-- What the exercise asks --
Search the records for the word "ErrErrno" and report each line that has it.

-- Information given --
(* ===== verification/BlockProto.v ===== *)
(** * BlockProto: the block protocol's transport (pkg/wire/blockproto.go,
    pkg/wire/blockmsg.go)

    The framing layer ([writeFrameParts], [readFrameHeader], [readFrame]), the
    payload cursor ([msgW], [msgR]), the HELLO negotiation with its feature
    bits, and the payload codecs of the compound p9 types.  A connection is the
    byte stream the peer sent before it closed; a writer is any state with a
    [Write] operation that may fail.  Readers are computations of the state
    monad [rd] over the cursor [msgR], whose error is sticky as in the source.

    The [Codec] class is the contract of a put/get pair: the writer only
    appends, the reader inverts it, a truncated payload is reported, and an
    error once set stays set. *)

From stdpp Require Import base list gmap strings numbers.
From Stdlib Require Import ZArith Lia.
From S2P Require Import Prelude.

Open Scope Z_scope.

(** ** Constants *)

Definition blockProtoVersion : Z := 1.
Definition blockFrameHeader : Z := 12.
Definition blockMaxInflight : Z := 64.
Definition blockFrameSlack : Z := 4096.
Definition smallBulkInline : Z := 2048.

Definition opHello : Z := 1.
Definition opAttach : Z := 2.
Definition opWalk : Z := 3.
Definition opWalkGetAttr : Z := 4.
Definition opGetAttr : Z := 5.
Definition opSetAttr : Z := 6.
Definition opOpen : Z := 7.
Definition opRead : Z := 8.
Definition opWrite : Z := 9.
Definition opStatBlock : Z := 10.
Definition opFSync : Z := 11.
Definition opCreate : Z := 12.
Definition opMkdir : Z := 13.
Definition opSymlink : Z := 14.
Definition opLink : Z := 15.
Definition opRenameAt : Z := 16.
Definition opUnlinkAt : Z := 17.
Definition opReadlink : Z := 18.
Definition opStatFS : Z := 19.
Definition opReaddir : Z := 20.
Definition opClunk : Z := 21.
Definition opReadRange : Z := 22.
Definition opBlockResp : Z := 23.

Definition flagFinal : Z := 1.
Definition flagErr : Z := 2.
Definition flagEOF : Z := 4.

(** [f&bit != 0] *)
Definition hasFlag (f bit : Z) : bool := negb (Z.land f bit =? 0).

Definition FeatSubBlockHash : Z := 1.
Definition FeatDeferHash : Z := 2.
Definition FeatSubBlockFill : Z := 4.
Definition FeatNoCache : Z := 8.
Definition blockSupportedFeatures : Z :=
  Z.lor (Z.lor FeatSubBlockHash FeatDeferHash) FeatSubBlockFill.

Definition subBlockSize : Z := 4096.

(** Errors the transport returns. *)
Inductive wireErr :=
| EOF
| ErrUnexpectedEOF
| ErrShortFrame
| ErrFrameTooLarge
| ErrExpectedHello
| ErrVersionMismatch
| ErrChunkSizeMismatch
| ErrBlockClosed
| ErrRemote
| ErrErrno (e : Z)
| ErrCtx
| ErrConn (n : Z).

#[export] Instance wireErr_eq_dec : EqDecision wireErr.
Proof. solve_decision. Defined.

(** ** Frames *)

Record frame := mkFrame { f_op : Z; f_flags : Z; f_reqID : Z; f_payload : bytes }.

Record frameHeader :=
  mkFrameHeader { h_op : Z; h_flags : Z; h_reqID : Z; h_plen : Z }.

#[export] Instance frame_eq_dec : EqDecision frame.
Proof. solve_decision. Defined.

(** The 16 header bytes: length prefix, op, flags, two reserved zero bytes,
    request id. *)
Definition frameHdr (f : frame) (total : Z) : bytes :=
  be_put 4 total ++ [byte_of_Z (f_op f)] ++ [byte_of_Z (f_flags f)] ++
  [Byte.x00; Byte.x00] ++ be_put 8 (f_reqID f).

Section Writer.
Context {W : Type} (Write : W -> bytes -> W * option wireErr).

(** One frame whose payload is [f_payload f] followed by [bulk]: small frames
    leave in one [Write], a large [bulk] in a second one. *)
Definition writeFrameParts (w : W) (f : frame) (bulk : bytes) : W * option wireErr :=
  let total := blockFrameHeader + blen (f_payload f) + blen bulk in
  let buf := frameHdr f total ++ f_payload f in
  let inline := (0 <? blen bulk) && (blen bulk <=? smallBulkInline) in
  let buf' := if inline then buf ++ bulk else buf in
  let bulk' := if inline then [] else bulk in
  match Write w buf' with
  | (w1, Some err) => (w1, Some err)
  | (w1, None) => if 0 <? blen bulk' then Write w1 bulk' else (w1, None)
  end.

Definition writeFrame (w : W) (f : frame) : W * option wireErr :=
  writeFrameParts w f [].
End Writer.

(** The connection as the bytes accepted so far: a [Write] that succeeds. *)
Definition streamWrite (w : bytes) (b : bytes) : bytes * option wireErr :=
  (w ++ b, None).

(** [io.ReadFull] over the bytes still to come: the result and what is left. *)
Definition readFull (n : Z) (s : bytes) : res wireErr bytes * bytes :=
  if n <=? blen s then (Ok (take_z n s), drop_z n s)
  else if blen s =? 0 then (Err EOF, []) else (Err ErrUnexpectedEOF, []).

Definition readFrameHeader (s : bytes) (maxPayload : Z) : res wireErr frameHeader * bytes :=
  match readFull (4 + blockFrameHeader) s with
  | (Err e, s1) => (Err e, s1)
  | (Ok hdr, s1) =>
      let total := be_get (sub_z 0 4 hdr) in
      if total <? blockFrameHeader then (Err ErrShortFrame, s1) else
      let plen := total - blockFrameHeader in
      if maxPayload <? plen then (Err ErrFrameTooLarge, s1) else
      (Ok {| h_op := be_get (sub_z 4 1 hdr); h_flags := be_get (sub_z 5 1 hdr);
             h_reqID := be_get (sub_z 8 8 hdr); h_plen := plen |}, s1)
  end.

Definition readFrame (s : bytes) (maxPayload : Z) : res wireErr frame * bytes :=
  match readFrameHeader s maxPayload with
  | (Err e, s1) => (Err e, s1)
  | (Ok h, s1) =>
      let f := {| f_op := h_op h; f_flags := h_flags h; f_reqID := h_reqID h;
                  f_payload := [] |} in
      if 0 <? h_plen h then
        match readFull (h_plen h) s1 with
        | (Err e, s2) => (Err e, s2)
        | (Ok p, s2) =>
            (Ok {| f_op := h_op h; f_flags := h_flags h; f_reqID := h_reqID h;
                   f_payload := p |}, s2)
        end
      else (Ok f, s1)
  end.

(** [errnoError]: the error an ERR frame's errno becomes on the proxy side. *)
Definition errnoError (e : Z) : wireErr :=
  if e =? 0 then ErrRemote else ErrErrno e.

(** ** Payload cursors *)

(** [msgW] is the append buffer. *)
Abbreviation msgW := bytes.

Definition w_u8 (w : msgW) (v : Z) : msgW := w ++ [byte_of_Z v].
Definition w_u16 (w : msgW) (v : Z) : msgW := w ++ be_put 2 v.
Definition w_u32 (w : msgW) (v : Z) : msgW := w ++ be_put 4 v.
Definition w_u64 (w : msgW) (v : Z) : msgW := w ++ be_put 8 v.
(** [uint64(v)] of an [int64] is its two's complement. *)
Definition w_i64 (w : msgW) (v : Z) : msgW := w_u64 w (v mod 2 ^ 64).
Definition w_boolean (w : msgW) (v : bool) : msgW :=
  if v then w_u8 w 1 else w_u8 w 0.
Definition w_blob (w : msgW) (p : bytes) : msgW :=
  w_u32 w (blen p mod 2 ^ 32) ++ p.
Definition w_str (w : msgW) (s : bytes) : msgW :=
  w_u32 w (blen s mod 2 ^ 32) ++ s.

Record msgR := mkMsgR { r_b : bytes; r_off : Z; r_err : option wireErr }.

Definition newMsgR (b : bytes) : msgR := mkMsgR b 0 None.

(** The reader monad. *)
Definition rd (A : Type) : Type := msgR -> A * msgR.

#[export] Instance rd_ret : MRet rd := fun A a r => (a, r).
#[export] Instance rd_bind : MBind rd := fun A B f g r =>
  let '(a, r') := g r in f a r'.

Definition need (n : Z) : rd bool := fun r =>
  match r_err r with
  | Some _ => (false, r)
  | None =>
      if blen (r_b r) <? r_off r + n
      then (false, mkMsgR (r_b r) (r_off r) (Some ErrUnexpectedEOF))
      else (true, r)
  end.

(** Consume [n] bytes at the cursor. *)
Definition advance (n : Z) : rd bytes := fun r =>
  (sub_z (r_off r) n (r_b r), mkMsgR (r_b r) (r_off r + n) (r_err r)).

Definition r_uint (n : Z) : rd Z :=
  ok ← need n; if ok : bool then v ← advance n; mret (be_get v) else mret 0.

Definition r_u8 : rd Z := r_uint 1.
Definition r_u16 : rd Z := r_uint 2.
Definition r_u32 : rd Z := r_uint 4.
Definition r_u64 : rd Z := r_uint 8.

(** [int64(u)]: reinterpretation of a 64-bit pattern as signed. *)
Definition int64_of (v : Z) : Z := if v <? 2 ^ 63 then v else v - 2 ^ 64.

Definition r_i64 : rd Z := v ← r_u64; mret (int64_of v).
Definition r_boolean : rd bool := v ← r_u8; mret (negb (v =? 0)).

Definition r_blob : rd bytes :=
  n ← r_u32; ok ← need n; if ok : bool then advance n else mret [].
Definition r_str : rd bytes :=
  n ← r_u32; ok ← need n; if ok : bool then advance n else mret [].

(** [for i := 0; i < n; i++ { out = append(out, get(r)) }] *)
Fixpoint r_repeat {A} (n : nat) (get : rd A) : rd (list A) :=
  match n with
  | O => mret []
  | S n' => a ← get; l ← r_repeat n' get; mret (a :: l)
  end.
---
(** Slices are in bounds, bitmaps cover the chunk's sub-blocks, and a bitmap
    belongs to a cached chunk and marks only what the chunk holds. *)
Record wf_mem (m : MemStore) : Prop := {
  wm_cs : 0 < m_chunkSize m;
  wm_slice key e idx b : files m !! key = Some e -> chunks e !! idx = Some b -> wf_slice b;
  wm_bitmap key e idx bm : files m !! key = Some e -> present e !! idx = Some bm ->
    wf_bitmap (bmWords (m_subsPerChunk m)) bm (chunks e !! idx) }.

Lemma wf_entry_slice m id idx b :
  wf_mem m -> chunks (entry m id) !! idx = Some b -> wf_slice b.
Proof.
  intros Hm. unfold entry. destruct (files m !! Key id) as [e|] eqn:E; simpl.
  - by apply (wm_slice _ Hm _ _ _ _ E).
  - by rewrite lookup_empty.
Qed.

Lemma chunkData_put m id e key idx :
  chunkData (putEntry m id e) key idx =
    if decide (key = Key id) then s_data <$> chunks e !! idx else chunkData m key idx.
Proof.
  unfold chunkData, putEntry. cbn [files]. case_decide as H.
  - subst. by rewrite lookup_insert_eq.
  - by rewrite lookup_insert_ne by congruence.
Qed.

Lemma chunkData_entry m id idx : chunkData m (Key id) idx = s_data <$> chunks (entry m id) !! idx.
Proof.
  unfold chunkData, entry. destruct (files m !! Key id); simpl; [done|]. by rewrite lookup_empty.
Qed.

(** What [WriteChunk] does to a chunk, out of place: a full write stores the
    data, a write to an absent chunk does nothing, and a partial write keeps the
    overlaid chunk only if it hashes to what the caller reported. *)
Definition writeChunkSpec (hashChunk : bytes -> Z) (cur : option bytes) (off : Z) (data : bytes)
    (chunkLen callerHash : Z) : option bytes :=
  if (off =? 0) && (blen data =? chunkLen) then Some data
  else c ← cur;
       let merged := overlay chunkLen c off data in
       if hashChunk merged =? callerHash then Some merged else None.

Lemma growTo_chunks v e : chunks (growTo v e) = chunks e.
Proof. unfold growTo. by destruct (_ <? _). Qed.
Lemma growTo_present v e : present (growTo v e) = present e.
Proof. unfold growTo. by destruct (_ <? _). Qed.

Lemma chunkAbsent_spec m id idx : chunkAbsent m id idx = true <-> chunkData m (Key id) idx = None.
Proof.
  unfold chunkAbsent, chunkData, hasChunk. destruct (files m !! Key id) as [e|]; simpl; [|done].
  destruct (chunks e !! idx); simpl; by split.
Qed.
--
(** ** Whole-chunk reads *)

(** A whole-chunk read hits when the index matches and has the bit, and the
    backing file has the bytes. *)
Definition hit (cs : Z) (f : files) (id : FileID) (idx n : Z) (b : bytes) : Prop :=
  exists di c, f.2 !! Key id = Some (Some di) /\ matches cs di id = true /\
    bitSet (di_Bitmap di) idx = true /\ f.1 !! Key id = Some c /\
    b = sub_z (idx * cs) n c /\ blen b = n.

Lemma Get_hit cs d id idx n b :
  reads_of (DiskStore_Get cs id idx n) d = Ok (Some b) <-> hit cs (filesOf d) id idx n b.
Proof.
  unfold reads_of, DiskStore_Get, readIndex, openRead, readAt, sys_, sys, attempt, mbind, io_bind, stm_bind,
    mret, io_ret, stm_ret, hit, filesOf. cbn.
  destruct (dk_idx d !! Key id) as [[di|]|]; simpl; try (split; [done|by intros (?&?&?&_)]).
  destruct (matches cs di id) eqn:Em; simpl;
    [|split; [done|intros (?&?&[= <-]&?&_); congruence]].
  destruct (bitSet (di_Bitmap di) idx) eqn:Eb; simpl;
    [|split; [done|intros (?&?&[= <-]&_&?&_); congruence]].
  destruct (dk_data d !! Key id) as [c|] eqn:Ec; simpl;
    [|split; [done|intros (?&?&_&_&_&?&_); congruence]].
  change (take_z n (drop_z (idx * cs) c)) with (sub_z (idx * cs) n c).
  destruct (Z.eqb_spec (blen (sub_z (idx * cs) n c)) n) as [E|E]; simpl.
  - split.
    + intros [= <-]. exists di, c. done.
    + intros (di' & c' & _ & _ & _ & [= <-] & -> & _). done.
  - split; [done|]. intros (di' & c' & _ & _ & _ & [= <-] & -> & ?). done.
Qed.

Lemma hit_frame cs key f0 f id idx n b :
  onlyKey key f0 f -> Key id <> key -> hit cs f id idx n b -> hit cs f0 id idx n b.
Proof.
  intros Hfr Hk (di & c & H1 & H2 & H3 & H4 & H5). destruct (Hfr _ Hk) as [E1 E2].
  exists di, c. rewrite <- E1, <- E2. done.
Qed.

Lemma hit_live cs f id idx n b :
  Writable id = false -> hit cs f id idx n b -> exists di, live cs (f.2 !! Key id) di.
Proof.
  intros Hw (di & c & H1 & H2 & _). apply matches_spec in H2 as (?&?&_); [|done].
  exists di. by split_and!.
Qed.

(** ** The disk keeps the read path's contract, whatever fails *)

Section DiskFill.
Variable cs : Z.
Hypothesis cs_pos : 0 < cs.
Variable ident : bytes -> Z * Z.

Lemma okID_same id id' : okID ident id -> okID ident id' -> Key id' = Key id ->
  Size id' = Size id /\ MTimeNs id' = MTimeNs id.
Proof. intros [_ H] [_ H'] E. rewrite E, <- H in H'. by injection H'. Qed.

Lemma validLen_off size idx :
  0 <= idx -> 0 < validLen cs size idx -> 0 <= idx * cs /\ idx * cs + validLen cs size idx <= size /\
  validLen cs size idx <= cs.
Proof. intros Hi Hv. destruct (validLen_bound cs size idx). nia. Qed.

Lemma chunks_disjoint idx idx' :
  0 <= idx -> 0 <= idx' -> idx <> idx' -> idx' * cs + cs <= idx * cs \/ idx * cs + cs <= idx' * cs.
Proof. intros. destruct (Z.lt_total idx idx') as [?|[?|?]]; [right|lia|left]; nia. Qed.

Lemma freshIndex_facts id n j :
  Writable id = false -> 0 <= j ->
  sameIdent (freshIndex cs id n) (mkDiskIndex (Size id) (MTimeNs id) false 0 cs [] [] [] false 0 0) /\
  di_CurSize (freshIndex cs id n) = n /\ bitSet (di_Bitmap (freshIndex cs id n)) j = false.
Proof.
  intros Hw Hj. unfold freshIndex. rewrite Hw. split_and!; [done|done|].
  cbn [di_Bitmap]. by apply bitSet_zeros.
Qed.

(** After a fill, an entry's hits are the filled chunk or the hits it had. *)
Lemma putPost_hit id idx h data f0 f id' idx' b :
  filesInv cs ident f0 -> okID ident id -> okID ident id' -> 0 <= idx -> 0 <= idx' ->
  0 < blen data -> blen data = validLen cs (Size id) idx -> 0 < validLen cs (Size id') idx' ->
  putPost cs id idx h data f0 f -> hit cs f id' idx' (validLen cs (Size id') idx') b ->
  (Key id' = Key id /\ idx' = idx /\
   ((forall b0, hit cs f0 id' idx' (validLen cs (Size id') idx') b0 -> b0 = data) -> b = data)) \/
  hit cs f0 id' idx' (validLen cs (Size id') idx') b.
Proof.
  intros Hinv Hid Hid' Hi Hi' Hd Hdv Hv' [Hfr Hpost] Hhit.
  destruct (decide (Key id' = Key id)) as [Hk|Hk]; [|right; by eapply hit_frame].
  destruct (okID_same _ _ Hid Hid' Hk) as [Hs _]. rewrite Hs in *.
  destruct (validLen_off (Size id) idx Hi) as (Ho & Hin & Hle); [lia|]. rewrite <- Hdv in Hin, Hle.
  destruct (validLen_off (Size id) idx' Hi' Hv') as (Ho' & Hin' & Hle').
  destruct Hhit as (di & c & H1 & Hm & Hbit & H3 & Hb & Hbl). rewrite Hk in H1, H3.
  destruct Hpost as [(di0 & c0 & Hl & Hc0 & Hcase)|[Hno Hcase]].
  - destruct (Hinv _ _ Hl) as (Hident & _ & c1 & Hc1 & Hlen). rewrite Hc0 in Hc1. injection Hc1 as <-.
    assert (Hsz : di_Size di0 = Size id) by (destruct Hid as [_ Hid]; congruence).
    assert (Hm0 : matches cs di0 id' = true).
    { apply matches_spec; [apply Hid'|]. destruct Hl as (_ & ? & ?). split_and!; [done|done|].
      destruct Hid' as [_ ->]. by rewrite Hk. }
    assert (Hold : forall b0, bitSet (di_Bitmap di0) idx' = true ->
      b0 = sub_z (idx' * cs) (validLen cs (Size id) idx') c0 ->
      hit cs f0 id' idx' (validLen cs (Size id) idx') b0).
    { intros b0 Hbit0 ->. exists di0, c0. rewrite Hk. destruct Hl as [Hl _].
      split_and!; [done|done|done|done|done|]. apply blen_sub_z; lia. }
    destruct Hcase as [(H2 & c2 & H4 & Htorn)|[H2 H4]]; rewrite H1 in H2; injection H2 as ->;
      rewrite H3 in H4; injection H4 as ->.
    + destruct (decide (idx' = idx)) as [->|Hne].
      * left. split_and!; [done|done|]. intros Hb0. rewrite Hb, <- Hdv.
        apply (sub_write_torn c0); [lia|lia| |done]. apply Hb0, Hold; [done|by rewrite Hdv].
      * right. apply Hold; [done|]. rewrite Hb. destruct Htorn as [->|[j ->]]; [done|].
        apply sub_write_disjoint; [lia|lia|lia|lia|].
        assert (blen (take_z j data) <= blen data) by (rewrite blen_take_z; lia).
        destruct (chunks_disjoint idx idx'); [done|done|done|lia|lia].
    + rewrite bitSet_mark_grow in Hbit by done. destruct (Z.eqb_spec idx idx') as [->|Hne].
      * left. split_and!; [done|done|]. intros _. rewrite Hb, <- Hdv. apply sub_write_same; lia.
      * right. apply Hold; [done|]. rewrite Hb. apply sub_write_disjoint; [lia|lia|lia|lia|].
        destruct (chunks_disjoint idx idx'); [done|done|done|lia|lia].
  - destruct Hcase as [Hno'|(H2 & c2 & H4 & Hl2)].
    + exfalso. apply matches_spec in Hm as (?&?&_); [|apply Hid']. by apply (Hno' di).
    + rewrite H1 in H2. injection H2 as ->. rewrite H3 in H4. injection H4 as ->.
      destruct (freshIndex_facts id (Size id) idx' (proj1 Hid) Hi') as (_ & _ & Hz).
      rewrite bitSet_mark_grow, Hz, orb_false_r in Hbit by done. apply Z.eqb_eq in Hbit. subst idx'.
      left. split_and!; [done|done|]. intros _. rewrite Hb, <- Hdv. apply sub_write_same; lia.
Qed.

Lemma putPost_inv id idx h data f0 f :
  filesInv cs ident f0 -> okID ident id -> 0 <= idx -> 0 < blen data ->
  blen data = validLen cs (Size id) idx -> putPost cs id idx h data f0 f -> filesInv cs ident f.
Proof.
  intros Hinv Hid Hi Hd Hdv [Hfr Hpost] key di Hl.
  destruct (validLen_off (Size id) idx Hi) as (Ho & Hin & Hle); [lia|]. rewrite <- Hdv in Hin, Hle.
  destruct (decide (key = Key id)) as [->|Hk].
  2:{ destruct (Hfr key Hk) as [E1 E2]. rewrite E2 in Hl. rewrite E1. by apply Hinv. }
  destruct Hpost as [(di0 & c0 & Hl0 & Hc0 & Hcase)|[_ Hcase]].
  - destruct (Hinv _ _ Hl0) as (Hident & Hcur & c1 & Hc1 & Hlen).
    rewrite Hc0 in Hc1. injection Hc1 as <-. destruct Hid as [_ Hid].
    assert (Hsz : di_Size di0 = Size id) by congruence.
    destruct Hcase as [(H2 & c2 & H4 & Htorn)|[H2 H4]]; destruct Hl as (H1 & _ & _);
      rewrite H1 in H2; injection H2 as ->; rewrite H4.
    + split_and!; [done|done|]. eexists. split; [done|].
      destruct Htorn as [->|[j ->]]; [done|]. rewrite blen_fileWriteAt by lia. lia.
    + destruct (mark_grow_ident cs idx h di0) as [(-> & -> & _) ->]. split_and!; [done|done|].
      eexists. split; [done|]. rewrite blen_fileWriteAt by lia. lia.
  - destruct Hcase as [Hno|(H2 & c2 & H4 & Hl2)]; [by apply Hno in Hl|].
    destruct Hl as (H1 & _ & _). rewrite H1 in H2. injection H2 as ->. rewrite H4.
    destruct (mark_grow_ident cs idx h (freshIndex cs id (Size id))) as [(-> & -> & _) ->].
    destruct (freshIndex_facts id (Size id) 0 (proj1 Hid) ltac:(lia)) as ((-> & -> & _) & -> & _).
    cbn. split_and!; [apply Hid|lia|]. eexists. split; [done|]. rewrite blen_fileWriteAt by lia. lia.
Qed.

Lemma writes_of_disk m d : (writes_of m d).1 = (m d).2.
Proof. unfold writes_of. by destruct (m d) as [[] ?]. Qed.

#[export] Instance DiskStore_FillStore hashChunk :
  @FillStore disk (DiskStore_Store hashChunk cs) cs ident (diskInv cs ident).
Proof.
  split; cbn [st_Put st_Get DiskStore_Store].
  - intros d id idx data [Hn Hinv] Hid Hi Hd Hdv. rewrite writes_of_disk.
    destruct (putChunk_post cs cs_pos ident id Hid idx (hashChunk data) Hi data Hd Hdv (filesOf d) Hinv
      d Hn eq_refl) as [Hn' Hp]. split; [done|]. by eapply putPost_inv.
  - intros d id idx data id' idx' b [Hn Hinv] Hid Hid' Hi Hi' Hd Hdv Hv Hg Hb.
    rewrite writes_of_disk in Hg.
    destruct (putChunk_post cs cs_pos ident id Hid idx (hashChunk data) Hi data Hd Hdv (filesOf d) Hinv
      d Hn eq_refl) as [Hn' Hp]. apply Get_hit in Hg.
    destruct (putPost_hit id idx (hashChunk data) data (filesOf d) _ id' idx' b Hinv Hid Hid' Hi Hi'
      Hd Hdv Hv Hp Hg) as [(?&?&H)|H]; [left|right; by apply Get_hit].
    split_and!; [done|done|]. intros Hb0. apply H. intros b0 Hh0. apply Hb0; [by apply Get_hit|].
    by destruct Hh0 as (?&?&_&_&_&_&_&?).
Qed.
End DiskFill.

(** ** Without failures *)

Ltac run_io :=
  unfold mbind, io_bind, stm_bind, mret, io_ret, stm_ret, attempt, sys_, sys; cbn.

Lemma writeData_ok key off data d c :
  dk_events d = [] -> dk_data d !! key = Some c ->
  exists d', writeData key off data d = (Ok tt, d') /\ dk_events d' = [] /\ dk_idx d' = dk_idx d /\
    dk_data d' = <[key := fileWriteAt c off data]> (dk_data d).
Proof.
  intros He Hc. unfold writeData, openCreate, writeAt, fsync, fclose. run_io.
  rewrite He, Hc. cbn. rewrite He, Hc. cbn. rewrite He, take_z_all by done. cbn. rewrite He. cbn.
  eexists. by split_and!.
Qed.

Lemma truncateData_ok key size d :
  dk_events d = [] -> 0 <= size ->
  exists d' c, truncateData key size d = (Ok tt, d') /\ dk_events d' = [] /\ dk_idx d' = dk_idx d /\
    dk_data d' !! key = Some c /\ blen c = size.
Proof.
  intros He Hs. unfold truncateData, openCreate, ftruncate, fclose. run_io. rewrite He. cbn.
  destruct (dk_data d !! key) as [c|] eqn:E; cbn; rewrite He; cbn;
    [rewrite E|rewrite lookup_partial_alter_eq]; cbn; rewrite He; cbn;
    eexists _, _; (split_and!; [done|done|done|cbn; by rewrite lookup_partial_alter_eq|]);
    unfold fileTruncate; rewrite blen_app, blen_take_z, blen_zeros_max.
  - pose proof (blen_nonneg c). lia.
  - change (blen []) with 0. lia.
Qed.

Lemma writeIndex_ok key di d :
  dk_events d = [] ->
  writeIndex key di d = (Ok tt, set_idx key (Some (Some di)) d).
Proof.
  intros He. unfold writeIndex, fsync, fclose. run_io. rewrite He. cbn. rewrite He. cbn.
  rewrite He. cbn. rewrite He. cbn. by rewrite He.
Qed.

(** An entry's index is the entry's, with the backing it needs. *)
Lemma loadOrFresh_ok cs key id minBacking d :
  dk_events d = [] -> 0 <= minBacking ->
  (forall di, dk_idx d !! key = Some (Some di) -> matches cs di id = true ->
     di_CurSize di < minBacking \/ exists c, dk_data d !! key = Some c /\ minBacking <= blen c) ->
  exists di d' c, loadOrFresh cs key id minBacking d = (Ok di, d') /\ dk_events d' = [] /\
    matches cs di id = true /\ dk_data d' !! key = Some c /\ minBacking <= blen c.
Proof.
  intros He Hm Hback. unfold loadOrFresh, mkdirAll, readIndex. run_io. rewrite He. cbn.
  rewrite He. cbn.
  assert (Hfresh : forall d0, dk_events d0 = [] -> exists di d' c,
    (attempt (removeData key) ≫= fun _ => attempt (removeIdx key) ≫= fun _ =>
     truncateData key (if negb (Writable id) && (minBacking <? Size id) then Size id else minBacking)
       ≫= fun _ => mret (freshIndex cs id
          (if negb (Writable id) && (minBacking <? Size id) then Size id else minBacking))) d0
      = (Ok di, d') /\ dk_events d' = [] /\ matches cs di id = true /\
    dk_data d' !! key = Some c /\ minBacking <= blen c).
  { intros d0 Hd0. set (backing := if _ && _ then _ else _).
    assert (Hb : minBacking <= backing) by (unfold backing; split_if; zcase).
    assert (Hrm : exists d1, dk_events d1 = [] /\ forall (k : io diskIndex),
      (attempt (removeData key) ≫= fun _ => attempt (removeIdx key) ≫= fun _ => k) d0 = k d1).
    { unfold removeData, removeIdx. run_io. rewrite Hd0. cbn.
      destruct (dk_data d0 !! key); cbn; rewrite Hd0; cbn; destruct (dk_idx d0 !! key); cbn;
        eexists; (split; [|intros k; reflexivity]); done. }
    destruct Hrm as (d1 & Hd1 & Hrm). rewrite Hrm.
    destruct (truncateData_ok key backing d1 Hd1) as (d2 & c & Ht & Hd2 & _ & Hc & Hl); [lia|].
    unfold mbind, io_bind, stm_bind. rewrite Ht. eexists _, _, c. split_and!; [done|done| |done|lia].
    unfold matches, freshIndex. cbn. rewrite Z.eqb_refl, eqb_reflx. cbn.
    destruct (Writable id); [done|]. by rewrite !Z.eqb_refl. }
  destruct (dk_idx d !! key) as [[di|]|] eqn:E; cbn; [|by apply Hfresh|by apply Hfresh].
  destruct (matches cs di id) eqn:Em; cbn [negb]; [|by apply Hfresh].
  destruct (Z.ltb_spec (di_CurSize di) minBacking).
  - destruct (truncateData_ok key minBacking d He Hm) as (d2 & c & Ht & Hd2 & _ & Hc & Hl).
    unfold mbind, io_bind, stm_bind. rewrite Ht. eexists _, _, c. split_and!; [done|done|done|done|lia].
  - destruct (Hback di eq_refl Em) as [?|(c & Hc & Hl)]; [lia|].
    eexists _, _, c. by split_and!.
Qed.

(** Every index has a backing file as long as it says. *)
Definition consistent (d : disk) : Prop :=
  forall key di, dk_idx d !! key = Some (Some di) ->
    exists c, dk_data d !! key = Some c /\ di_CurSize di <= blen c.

-- Worked solution --
| ErrErrno (e : Z)
  if e =? 0 then ErrRemote else ErrErrno e.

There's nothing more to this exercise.